Il y a d’ailleurs au fond de tout ceci un piège qui nous est tendu, sans intention peut-être, mais dans lequel cependant il serait aussi très dangereux de tomber. En entendant les Anglais se lamenter sans cesse sur l’insuffisance de leur armée navale, causée par les développemens que la nôtre est censée prendre, quelques personnes sont exposées à se faire de très décevantes illusions. Elles se disent volontiers qu’on tremble devant le marin français, devant les frégates cuirassées de M. Dupuy de Lôme, les canons rayés du colonel Treuille de Beaulieu ! C’est une sorte de courage et de confiance en soi ou dans les autres qu’il ne saurait être raisonnable de stimuler parmi nos compatriotes. Ce n’est pas non plus quand nous avons par devers nous des preuves si positives et si flatteuses de ce que nous pouvons faire qu’il est besoin de nous égarer en courant après des chimères et en cherchant à rabaisser l’étranger. L’histoire à la main, nous sommes en position de mettre notre amour-propre à couvert, peut-être même n’avons-nous à craindre que de l’exalter un peu trop.

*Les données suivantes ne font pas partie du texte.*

(* ===== verification/Redirect.v ===== *)
(** * Hierarchy resolution and redirect

    [server/core/src/irods_resource_redirect.cpp]: from the client's request and the
    votes of the resources to the hierarchy an operation runs on and the host it
    runs at; with the functions it calls of [irods_resource_backport.cpp]
    ([is_hier_live], [set_default_resource]), [irods_file_object.cpp]
    ([file_object_factory], [get_replica]) and [reSysDataObjOpr.cpp]
    ([msiSetDefaultResc]).

    The code runs in [M] over the file object (with the votes its replicas get, as
    in [Coordinating]), its [resc_hier], the quotas and the list of replicas the
    caller gets back. A resource is asked by the operation of its plugin,
    [voter]; the answers of rules, of the catalog and of the network are
    parameters. *)

From stdpp Require Import base gmap list strings.
From Stdlib Require Import ZArith Lia Ascii QArith Lqa.
From S2P Require Import Prelude Errors Numerals Hierarchy Resources Quota Rat Voting Kvp Coordinating.
Local Open Scope Z_scope.
Local Set Warnings "-register-all".

Definition RESC_NAME_KW : string := "rescName".
Definition DEST_RESC_NAME_KW : string := "destRescName".
Definition DEF_RESC_NAME_KW : string := "defRescName".
Definition REPL_NUM_KW : string := "replNum".
Definition FORCE_FLAG_KW : string := "forceFlag".

Definition PUT_OPR : Z := 1.
Definition REPLICATE_OPR : Z := 6.
Definition COPY_DEST : Z := 9.
Definition RSYNC_OPR : Z := 14.
Definition LOCAL_HOST : Z := 0.
Definition REMOTE_HOST : Z := 1.
Definition LOCAL_PRIV_USER_AUTH : Z := 5.

(** ** Data *)

Record dataObjInp : Type := DataObjInp {
  objPath : bstr; oprType : Z; dataSize : Z; condInput : gmap string string; numThreads : Z; offset : Z
}.

(** The fields of [rsComm_t] that are read. *)
Record rsComm : Type := RsComm {
  clientUserName : bstr; clientRodsZone : bstr; clientAuthFlag : Z; proxyAuthFlag : Z
}.

(** The fields of [dataObjInfo_t] the file object takes. *)
Record dataObjInfo : Type := DataObjInfo {
  i_dataId : Z; i_replNum : Z; i_replStatus : Z; i_rescHier : bstr
}.

(** The caller's [dataObjInfo_t*]. *)
Inductive info_ptr : Type :=
| NullInfo
| LiveInfo (l : list dataObjInfo)
| FreedInfo.

Record rstate : Type := RState {
  r_votes : vstate; r_resc_hier : bstr; r_quota : quota_state; r_info : info_ptr
}.

Definition set_resc_hier (h : bstr) : M rstate unit := fun s =>
  (Ok tt, RState (r_votes s) h (r_quota s) (r_info s)).
Definition set_info (i : info_ptr) : M rstate unit := fun s =>
  (Ok tt, RState (r_votes s) (r_resc_hier s) (r_quota s) i).

(** Running code of the other components. *)
Definition run_votes {A} (c : M vstate A) : M rstate A := fun s =>
  let '(x, v) := c (r_votes s) in (x, RState v (r_resc_hier s) (r_quota s) (r_info s)).
Definition run_quota {A} (c : M quota_state A) : M rstate A := fun s =>
  let '(x, q) := c (r_quota s) in (x, RState (r_votes s) (r_resc_hier s) q (r_info s)).

(** [getValByKey] *)
Definition getValByKey (inp : dataObjInp) (k : string) : option bstr := lit <$> condInput inp !! k.
Definition has_key (inp : dataObjInp) (k : string) : bool := bool_decide (is_Some (condInput inp !! k)).

Section redirect.
Context (m : resource_manager).
(** The operation RESOURCE_OP_RESOLVE_RESC_HIER of the resource at a pointer. *)
Context (voter : nat -> resolver).
(** The [host] entry of the server's configuration. *)
Context (host : bstr).
(** [boost::trim] *)
Context (trim : bstr -> bstr).

(** ** Live resources *)

Definition is_resc_live (id : Z) : res error :=
  match resolve_id m id with
  | Throw (Eirods c) => Ok (ERROR c)
  | Throw e => Throw e
  | Ok p => r ← deref m p;
            Ok (if p_status (r_props r) =? INT_RESC_STATUS_DOWN then ERROR SYS_RESC_IS_DOWN else SUCCESS)
  end.

Fixpoint live_loop (names : list bstr) : res error :=
  match names with
  | [] => Ok SUCCESS
  | name :: names' =>
      id ← hier_to_leaf_id_error m name;
      match id with
      | inl c => Ok (ERROR c)
      | inr id => e ← is_resc_live id;
                  match e with ERROR c => Ok (ERROR c) | SUCCESS => live_loop names' end
      end
  end.

Definition is_hier_live (hier : bstr) : res error :=
  '(e, l) ← set_string hier;
  match e with ERROR c => Ok (ERROR c) | SUCCESS => live_loop l end.

(** ** The default resource *)

(** The resource the client asks for. *)
Definition cond_input_name (cond : gmap string string) : option bstr :=
  match cond !! DEST_RESC_NAME_KW with
  | Some n => Some (lit n)
  | None => match cond !! DEF_RESC_NAME_KW with
            | Some n => Some (lit n)
            | None => lit <$> cond !! RESC_NAME_KW
            end
  end.

(** The last live resource of the list. *)
Fixpoint last_live (names : list bstr) (default_resc_name : bstr) : res bstr :=
  match names with
  | [] => Ok default_resc_name
  | n :: names' => e ← is_hier_live n;
                   last_live names' (if error_ok e then n else default_resc_name)
  end.

(** The choice between the client's resource and the default one. *)
Definition pick_resource (comm : rsComm) (option_ cond_input_resc default_resc_name resc_name : bstr) :
    res (error * bstr) :=
  if bstr_eqb option_ (lit "preferred") && negb (bstr_eqb cond_input_resc []) then
    e ← is_hier_live cond_input_resc;
    if error_ok e then Ok (SUCCESS, cond_input_resc)
    else Ok (ERROR CAT_NO_ROWS_FOUND, resc_name)
  else if bstr_eqb option_ (lit "forced") && (clientAuthFlag comm <? LOCAL_PRIV_USER_AUTH) then
    Ok (SUCCESS, default_resc_name)
  else
    e ← is_hier_live cond_input_resc;
    if error_ok e then Ok (SUCCESS, cond_input_resc)
    else
      e ← is_hier_live default_resc_name;
      match e with
      | SUCCESS => Ok (SUCCESS, default_resc_name)
      | ERROR c => Ok (ERROR c, resc_name)
      end.

(** [set_default_resource]: its result, and [_resc_name] when it returns. *)
Definition set_default_resource (comm : rsComm) (resc_list option_ : bstr)
    (cond_input : option (gmap string string)) (resc_name : bstr) : res (error * bstr) :=
  if bstr_eqb resc_list [] && negb (bool_decide (is_Some cond_input)) then
    Ok (ERROR USER_NO_RESC_INPUT_ERR, resc_name)
  else
    let cond_input_resc :=
      if negb (bstr_eqb resc_list (lit "null")) && bstr_eqb option_ (lit "forced") &&
         (proxyAuthFlag comm <? LOCAL_PRIV_USER_AUTH) then []
      else match cond_input ≫= cond_input_name with Some n => trim n | None => [] end in
    resources ← string_tokenize resc_list (lit "%") [];
    default_resc_name ← last_live resources [];
    pick_resource comm option_ cond_input_resc default_resc_name resc_name.

(** [msiSetDefaultResc]: the status, and [rei->rescName]. *)
Definition msiSetDefaultResc (comm : rsComm) (resc_list option_ : bstr)
    (cond_input : option (gmap string string)) : res (Z * bstr) :=
  '(e, name) ← set_default_resource comm resc_list option_ cond_input [];
  let status := match e with SUCCESS => 0 | ERROR c => c end in
  Ok (status, if 0 <=? status then rstrcpy name NAME_LEN else []).

Definition resolve_resource_name (resc_name : bstr) (cond : gmap string string) : Z + bstr :=
  match resc_name with
  | [] => match cond !! DEST_RESC_NAME_KW with
          | Some n => inr (lit n)
          | None => match cond !! DEF_RESC_NAME_KW with
                    | Some n => inr (lit n)
                    | None => inl INT_RESC_STATUS_DOWN
                    end
          end
  | _ => inr resc_name
  end.

(** ** The request *)

(** [resc->get_parent(parent).ok()] *)
Definition has_parent (p : nat) : res bool :=
  r ← deref m p; Ok (bool_decide (is_Some (parent_ r))).

Definition get_keyword_from_inp (inp : dataObjInp) : res bstr :=
  let key_word := from_option id [] (getValByKey inp RESC_NAME_KW) in
  let key_word := from_option id key_word (getValByKey inp DEST_RESC_NAME_KW) in
  match key_word with
  | [] => Ok key_word
  | _ => p ← resolve_name m key_word;
         b ← has_parent p;
         if b : bool then Throw (Eirods DIRECT_CHILD_ACCESS) else Ok key_word
  end.

Fixpoint hier_has_replica (resc : bstr) (replicas : list physical_object) : res bool :=
  match replicas with
  | [] => Ok false
  | r :: replicas' => l ← hierarchy_parser (po_resc_hier r);
                      if resc_in_hier resc l then Ok true else hier_has_replica resc replicas'
  end.

(** A policy for new objects: the status of the rule, [rei.status] and [rei.rescName]. *)
Definition scheme : Type := string -> dataObjInp -> res (Z * Z * bstr).

Definition apply_policy_for_create_operation (env : quota_env) (applyRule : scheme)
    (comm : rsComm) (inp : dataObjInp) (resc_name : bstr) : M rstate bstr :=
  '(status, rei_status, rescName) ← lift (applyRule
     (if oprType inp =? REPLICATE_OPR then "acSetRescSchemeForRepl" else "acSetRescSchemeForCreate") inp);
  if status <? 0 then throw (Eirods (if rei_status <? 0 then rei_status else status))
  else
    resc_name ← match rescName with
                | [] => '(e, n) ← lift (set_default_resource comm [] [] (Some (condInput inp)) resc_name);
                        match e with
                        | SUCCESS => mret n
                        | ERROR _ => throw (Eirods SYS_INVALID_RESC_INPUT)
                        end
                | _ => mret rescName
                end;
    status ← run_quota (setRescQuota env m (clientUserName comm) (clientRodsZone comm)
                          (objPath inp) resc_name (dataSize inp));
    if status =? SYS_RESC_QUOTA_EXCEEDED then throw (Eirods SYS_RESC_QUOTA_EXCEEDED)
    else mret resc_name.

Voilà les points que j’ai voulu mettre tout de suite en lumière, et qui m’ont conduit à tenter cet aperçu de l’histoire comparative des deux marines depuis la paix de 1815. C’est un sujet que j’étudie depuis vingt-cinq ans avec un intérêt qui ne s’est jamais démenti, qui s’est ravivé ou éclairé dans de longues navigations, et qui sans doute m’autorise à parler, quand même je ne serais pas assez heureux pour faire partager toutes mes convictions. Au moins ces convictions ne se sont pas formées à la légère, ni pour les besoins de la discussion d’un jour.


I. — DES RECRIMINATIONS DES ANGLAIS CONTRE LA MARINE FRANCAISE.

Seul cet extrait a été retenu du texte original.